BOSTON — Lance Cpl. Alexander Arredondo arrived at the doors of St. Thomas Aquinas Church in his own coffin, draped with an American flag and carried by six fellow Marines.

It was a brilliant Saturday morning and the Marines wore honor guard uniforms that included trousers with the signature Marine Corps blood stripe down the side.

When the 20-year-old came in, almost everyone stood, often with one hand folded over the other. There were scores of people waiting.

The only one not standing was his father Carlos, wrapped in gauze and laying on a stretcher in the church. Carlos has burns on 26 percent of his body that he gave himself when he was told of Alexander’s death in Iraq and reacted by setting a Marine Corps van on fire with a propane tank and blowtorch.

The burns almost kept Carlos away from the funeral, but a different kind of wound brought him from Florida, where he moved from Boston last year.

“We gather together in a moment of unspeakable sadness and tragedy,” the Rev. James Laughlin said at the church in Jamaica Plain, a neighborhood of Boston where Alexander once lived. “Especially for those of you who have known and loved Alex the most.”

The soldier was based with the 1st Marine Division from Camp Pendleton, Calif. He was killed in combat on Aug. 24 in Najaf where American forces were fighting Shiite cleric Muqtada al-Sadr.
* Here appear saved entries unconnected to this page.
(** * Technical indicators of the stock-analysis dashboard

    Verification model of [Stock_Analysis/streamlit_app.py]: the RSI helper
    [calculate_rsi], the two rolling means of the "Start Analysis" handler,
    and the trend and RSI-status labels of the dashboard.

    Numbers.  A pandas [float64] cell is modelled by [fval]: an exact
    rational, or one of the three special values not-a-number, plus infinity
    and minus infinity.  pandas uses not-a-number as its missing-value
    marker, so the same [NaN] stands for "no value".  Rounding is not
    modelled: finite arithmetic is exact.  The sign of a zero is not
    modelled either; the only place where it could matter in this program
    is the divisor of [gain / loss], and [100 - 100 / (1 + rs)] is 100 for
    [rs] = plus or minus infinity alike.

    What is stated.  The exact numbers of the model are the program's
    numbers only up to [float64] rounding, and a [float64] result can
    leave the range where the exact one does not.  So the theorems stated
    for the program are about what does not depend on either: which cells
    hold a value, comparisons of given numbers, and the values 0 and 100
    that the formula reaches exactly.  Where a statement needs the arithmetic to
    stay in range, it assumes close prices of ordinary size
    ([ordinary_prices]) and windows no longer than [window_limit]. *)

From Stdlib Require Import String List Bool Arith ZArith QArith Lia Lqa.
Import ListNotations.

Set Implicit Arguments.

(** ** Floating-point cells *)

Module Float.

Inductive fval : Type :=
| NaN
| PInf
| NInf
| Fin (q : Q).

Definition Qlt_bool (a b : Q) : bool := negb (Qle_bool b a).

Definition is_nan (x : fval) : bool :=
  match x with NaN => true | _ => false end.

Definition is_inf (x : fval) : bool :=
  match x with PInf | NInf => true | _ => false end.

Definition is_finite (x : fval) : bool :=
  match x with Fin _ => true | _ => false end.

(** Unary minus. *)
Definition fneg (x : fval) : fval :=
  match x with
  | NaN => NaN
  | PInf => NInf
  | NInf => PInf
  | Fin q => Fin (- q)
  end.

(** [x + y]: opposite infinities cancel to not-a-number. *)
Definition fadd (x y : fval) : fval :=
  match x, y with
  | NaN, _ | _, NaN => NaN
  | PInf, NInf | NInf, PInf => NaN
  | PInf, _ | _, PInf => PInf
  | NInf, _ | _, NInf => NInf
  | Fin a, Fin b => Fin (a + b)
  end.

(** [x - y]. *)
Definition fsub (x y : fval) : fval := fadd x (fneg y).

(** [x / y] on arrays: a zero divisor raises nothing, it yields an
    infinity of the sign of the dividend, or not-a-number for [0 / 0]. *)
Definition fdiv (x y : fval) : fval :=
  match x, y with
  | NaN, _ | _, NaN => NaN
  | (PInf | NInf), (PInf | NInf) => NaN
  | PInf, Fin b => if Qlt_bool b 0 then NInf else PInf
  | NInf, Fin b => if Qlt_bool b 0 then PInf else NInf
  | Fin _, (PInf | NInf) => Fin 0
  | Fin a, Fin b =>
      if Qeq_bool b 0 then
        if Qeq_bool a 0 then NaN
        else if Qlt_bool 0 a then PInf else NInf
      else Fin (a / b)
  end.

(** [x > y] and [x < y]: every comparison with not-a-number is false. *)
Definition fgt (x y : fval) : bool :=
  match x, y with
  | NaN, _ | _, NaN => false
  | PInf, PInf => false
  | PInf, _ => true
  | _, PInf => false
  | NInf, _ => false
  | Fin _, NInf => true
  | Fin a, Fin b => Qlt_bool b a
  end.

Definition flt (x y : fval) : bool := fgt y x.

(** [has_value x q]: the cell holds a finite number equal to [q]. *)
Definition has_value (x : fval) (q : Q) : Prop :=
  match x with
  | Fin r => r == q
  | _ => False
  end.

End Float.
Export Float.

(** ** pandas Series of floats *)

Module Series.

Definition series : Type := list fval.

(** [s.diff()]: first difference, with no value at position 0. *)
Definition diff (s : series) : series :=
  match s with
  | [] => []
  | _ :: tl =>
      NaN :: map (fun p : fval * fval => fsub (fst p) (snd p)) (combine tl s)
  end.

(** [s > c] and [s < c] against a scalar. *)
Definition gt_scalar (s : series) (c : fval) : list bool :=
  map (fun x => fgt x c) s.

Definition lt_scalar (s : series) (c : fval) : list bool :=
  map (fun x => flt x c) s.

(** [s.where(cond, other)]: keep the cell where [cond] holds, put [other]
    elsewhere. *)
Definition where_ (s : series) (cond : list bool) (other : fval) : series :=
  map (fun p : fval * bool => if snd p then fst p else other)
      (combine s cond).

(** [-s]. *)
Definition neg (s : series) : series := map fneg s.

(** [a / b], cell by cell. *)
Definition div (a b : series) : series :=
  map (fun p : fval * fval => fdiv (fst p) (snd p)) (combine a b).

(** [c + s], [c / s] and [c - s] with a scalar on the left. *)
Definition radd (c : fval) (s : series) : series := map (fadd c) s.
Definition rdiv (c : fval) (s : series) : series := map (fdiv c) s.
Definition rsub (c : fval) (s : series) : series := map (fsub c) s.

(** The rolling aggregation first turns infinities into missing values. *)
Definition prep_value (x : fval) : fval :=
  if is_inf x then NaN else x.

(** Sum and number of the observations (cells that are not missing). *)
Fixpoint sum_obs (l : list fval) : Q :=
  match l with
  | [] => 0
  | Fin q :: tl => q + sum_obs tl
  | _ :: tl => sum_obs tl
  end.

Fixpoint count_obs (l : list fval) : nat :=
  match l with
  | [] => 0%nat
  | Fin _ :: tl => S (count_obs tl)
  | _ :: tl => count_obs tl
  end.

(** Mean of one window with [min_periods = minp]. *)
Definition window_mean (minp : nat) (win : list fval) : fval :=
  let obs := map prep_value win in
  let nobs := count_obs obs in
  if (minp <=? nobs)%nat && (0 <? nobs)%nat
  then Fin (sum_obs obs / inject_Z (Z.of_nat nobs))
  else NaN.

(** The window that ends at position [i]: the last [window] cells of the
    prefix [s[0..i]], fewer when the prefix is shorter. *)
Definition window_at (window : nat) (s : series) (i : nat) : list fval :=
  skipn (S i - window) (firstn (S i) s).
It was a culmination for which Arredondo, of Randolph, had prepared. He wanted to be a leatherneck since 16 and enlisted in 2002 after graduating from high school. Less than 12 hours before death he called his mother, Victoria Foley, to tell her that fighting that night was going to get rough but he was ready for it.

On Saturday, it was clear that many were not ready for Arredondo to return home in his own coffin.

“It would be foolish for me as a priest to try to explain away this death,” the Rev. Laughlin said.

Arredondo’s death has received national media attention because his father set himself on fire upon hearing of it. But there are plenty of others. Since Arredondo died, the Department of Defense has announced the deaths of a half-dozen other Marines, from Pennsylvania, from Idaho, from California.

But in Jamaica Plain on Saturday, it was all about Alex.

“Not only can I call him my best friend,” close buddy Elia Contos said. “I am proud to call him a brother and a hero.”

After the Mass, they rolled Alexander out and the six Marines hoisted him back into the hearse. Inside the church Amadee Castenell, a New Orleans musician and husband of one of Alex’s cousins, played “Amazing Grace” on his saxophone.

“It was the least I could do,” he said afterward. “I’m family.”

From there a 127-car procession left with Alex leading the way. After traveling thousands of miles to reach St. Thomas Aquinas, Alexander’s journey was to last another 17 miles, through Jamaica Plain, onto the VFW Parkway in West Roxbury and toward Rural Cemetery in Walpole.

It was around noon then and families came out of their homes that surround the small graveyard. Children rode their bikes to the scene and parked them there. They lifted American flags and waved them while three shots rang out and a bugler played taps.

The Marines folded the flag on Alexander’s casket and handed it to Carlos, his father. Two paramedics lowered the stretcher and the father leaned over to kiss the coffin.

Then someone gave Carlos a handful of dirt and he scattered it over his son. Then he sobbed as the cemetery crew lowered the soldier into the American soil.